2022 turned out to be an extremely busy year in terms of the number and effort of computer attacks on Russian state resources. The information infrastructure of the Republic of Tatarstan, which faced new challenges, was no exception. The pressure on it in the form of distributed DDoS attacks and attempts to exploit vulnerabilities has increased tenfold compared to 2021. DDoS accounted for 20% of the total volume of recorded attacks on resources. The Information Technology Center of Tatarstan tells that it was necessary to develop protection mechanisms on the fly, and about the protection methods that were used to ensure the sustainable functioning and availability of public services.
It is worth noting that until February 2022, the level of DDoS attacks we recorded was insignificant. The main types were network and transport layer attacks of the OSI model. This type of attack was well recognized and blocked by the current DDoS protection system.

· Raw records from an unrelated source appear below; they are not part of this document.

(** * The refresh endpoint of the chess dashboard

    A shallow embedding of [api/refresh.js]: the serverless handler that
    relays a POST request to the workflow-dispatch endpoint of the
    repository's [update-dashboard.yml] workflow.

    The handler is an [async] function over three pieces of ambient
    state: the response object [res] it is handed, the process
    environment it reads the token from, and the network it calls through
    [fetch].  They are threaded through a small state-and-exception
    monad; [try]/[catch] is an operation of that monad. *)

From Stdlib Require Import ZArith String Ascii List.
From stdpp Require Import base strings gmap list.

Local Open Scope string_scope.
Local Open Scope Z_scope.

(** ** JavaScript values *)

(** The object literals the handler passes to [res.json] and to
    [JSON.stringify]: objects with string keys, strings and booleans. *)
#[warnings="-register-all"]
Inductive json : Type :=
  | JBool (b : bool)
  | JString (s : string)
  | JObject (fields : list (string * json)).

(** What a [throw] or a rejected promise carries: the handler reads only
    [error.message]. *)
Record JsError : Type := { message : string }.

(** The result of evaluating a JavaScript expression: a value, or an
    abrupt completion with the thrown error. *)
Inductive completion (A : Type) : Type :=
  | Normal (a : A)
  | Throw (e : JsError).

Arguments Normal {A} a.
Arguments Throw {A} e.

(** [process.env.X]: a string, or [undefined] when the variable is unset. *)
Definition js_truthy (v : option string) : bool :=
  match v with
  | None => false
  | Some s => negb (String.eqb s "")
  end.

(** [`${v}`] for such a value. *)
Definition js_to_string (v : option string) : string :=
  match v with
  | None => "undefined"
  | Some s => s
  end.

(** ** [JSON.stringify] on the values above *)

Module JSON.

Definition dquote : ascii := "034"%char.
Definition backslash : ascii := "092"%char.

Definition hex_digit (n : N) : ascii :=
  ascii_of_N (if (n <? 10)%N then 48 + n else 87 + n).

(** QuoteJSONString: the two-character escapes, [\u00xx] for the other
    control characters, everything else as it is. *)
Definition escape_char (c : ascii) : string :=
  let n := N_of_ascii c in
  if Ascii.eqb c dquote then String backslash (String dquote "")
  else if Ascii.eqb c backslash then String backslash (String backslash "")
  else if (n =? 8)%N then String backslash "b"
  else if (n =? 9)%N then String backslash "t"
  else if (n =? 10)%N then String backslash "n"
  else if (n =? 12)%N then String backslash "f"
  else if (n =? 13)%N then String backslash "r"
  else if (n <? 32)%N then
    String backslash
      ("u00" ++ String (hex_digit (n / 16)) (String (hex_digit (n mod 16)) ""))
  else String c "".

Fixpoint escape (s : string) : string :=
  match s with
  | EmptyString => ""
  | String c rest => escape_char c ++ escape rest
  end.

Definition quote (s : string) : string :=
  String dquote (escape s ++ String dquote "").

Fixpoint stringify (j : json) : string :=
  match j with
  | JBool true => "true"
  | JBool false => "false"
  | JString s => quote s
  | JObject fields =>
      let fix members (fs : list (string * json)) : list string :=
        match fs with
        | [] => []
        | (k, v) :: rest => (quote k ++ ":" ++ stringify v) :: members rest
        end in
      "{" ++ String.concat "," (members fields) ++ "}"
  end.

End JSON.

(** ** The request, the response object and the network *)

(** The inbound request; the handler reads [req.method] only. *)
Record IncomingMessage : Type := {
  method : string;
  req_headers : gmap string string
}.

(** What has been written to the client. *)
Inductive payload : Type :=
  | EmptyBody              (* [res.end()] *)
  | JsonBody (j : json).   (* [res.json(j)] *)

(** The response object [res], with the fields the handler writes. *)
Record ServerResponse : Type := {
  headers : gmap string string;
  statusCode : Z;
  body : option payload     (* [None] until the response is sent *)
}.

(** The second argument of [fetch]. *)
Record RequestInit : Type := {
  init_method : string;
  init_headers : gmap string string;
  init_body : string
}.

With the beginning of CBO, the types of DDoS attacks moved to the “new” level of the OSI model. The graph shows the distribution by type of protocols of a typical attack in 2022. It can be seen that the vast majority of requests are for https:
There were L7-level attacks before, but it was in 2022 that their volume increased so much that many were not ready for this. Consider what we did in similar conditions.
Filtering by GEO IP
Of the effective methods that can radically reduce the load on web applications and security systems, is filtering by GEO IP. We allow requests to resources only from Russia and countries from which attacks are not observed.
Filtering by GEO IP is possible both at the WAF level and at the level of the existing DDoS protection system. It is wiser to use filtering systems to protect against DDoS attacks. It allows you to remove up to 90% of illegitimate requests that are not recognized by security systems as an attack.
The issue of filtering by GEO IP has several nuances:
1. GEO IP bases are not always accurate.
2. It is necessary to periodically add to the white lists the external IP addresses of those who definitely need to connect from abroad.
3. Citizens wishing to receive services from abroad experience difficulties.
4. GEO IP is not a silver bullet. Attacks will continue from Russian IP addresses.
So, filtering by GEO IP allows you to reduce the load at times when the protected resource is under attack. Attacks can last from a few hours to a couple of weeks. Prior to February 2022, attacks rarely lasted more than an hour.
Since the load is still high, we are looking for additional ways to reduce the load. They come to help proxy server lists, which can be automatically downloaded from various resources. In this case, we used github. This made it possible to reduce the load by another 20-30% of detected attacks.
Unfortunately, we have not found a single open source of feeds containing information about attacking hosts. In the early months of attacks, this source would be very useful to many small companies experiencing difficulties with DDoS attacks.
Working with hosters
Next, we will consider additional methods that can also be useful when repelling DDoS attacks.
A large number of requests during the attacks came from IP addresses of hosting providers. The figure below shows the distribution of attack sources by hosting, which we recorded in WAF.
And if we did not even try to communicate with foreign hosting providers, then communication with Russian hosting we tried to line up despite the lack of time. And it has borne little fruit.
DDoS protection at the WAF level
Last but not least are DDoS protection tools. at WAF level. In addition to requests that have clear signs of an attack, there are a large number of requests that are indistinguishable from legitimate ones from the point of view of WAF.
The functionality of the WAFs we use allows us to carry out a statistical analysis of requests, on the basis of which the WAF makes a decision to block the request. The conditions for triggering a particular trigger must be configured, taking into account the specifics of the protected application. The task of the analyst is to find the optimal trigger thresholds.
The task of collecting access statistics is laborious in terms of computing resources. Therefore, it can be used when the attack power is insignificant or the traffic has been previously cleared at the level of firewalls and DDoS protection tools.
Methods for blocking DDoS attacks are not limited to those listed in this article. Rather, we cited those methods that, under certain conditions, seemed to us the least labor-intensive and most effective.
Using the methods described above, at the peak of massive attacks, we managed to filter out over 12 billion illegitimate requests and block up to 15 thousand unique IP addressesfrom which the attacks were observed. This made it possible to maintain the availability and ensure the stable functioning of web resources.
What methods do you use? Write in the comments.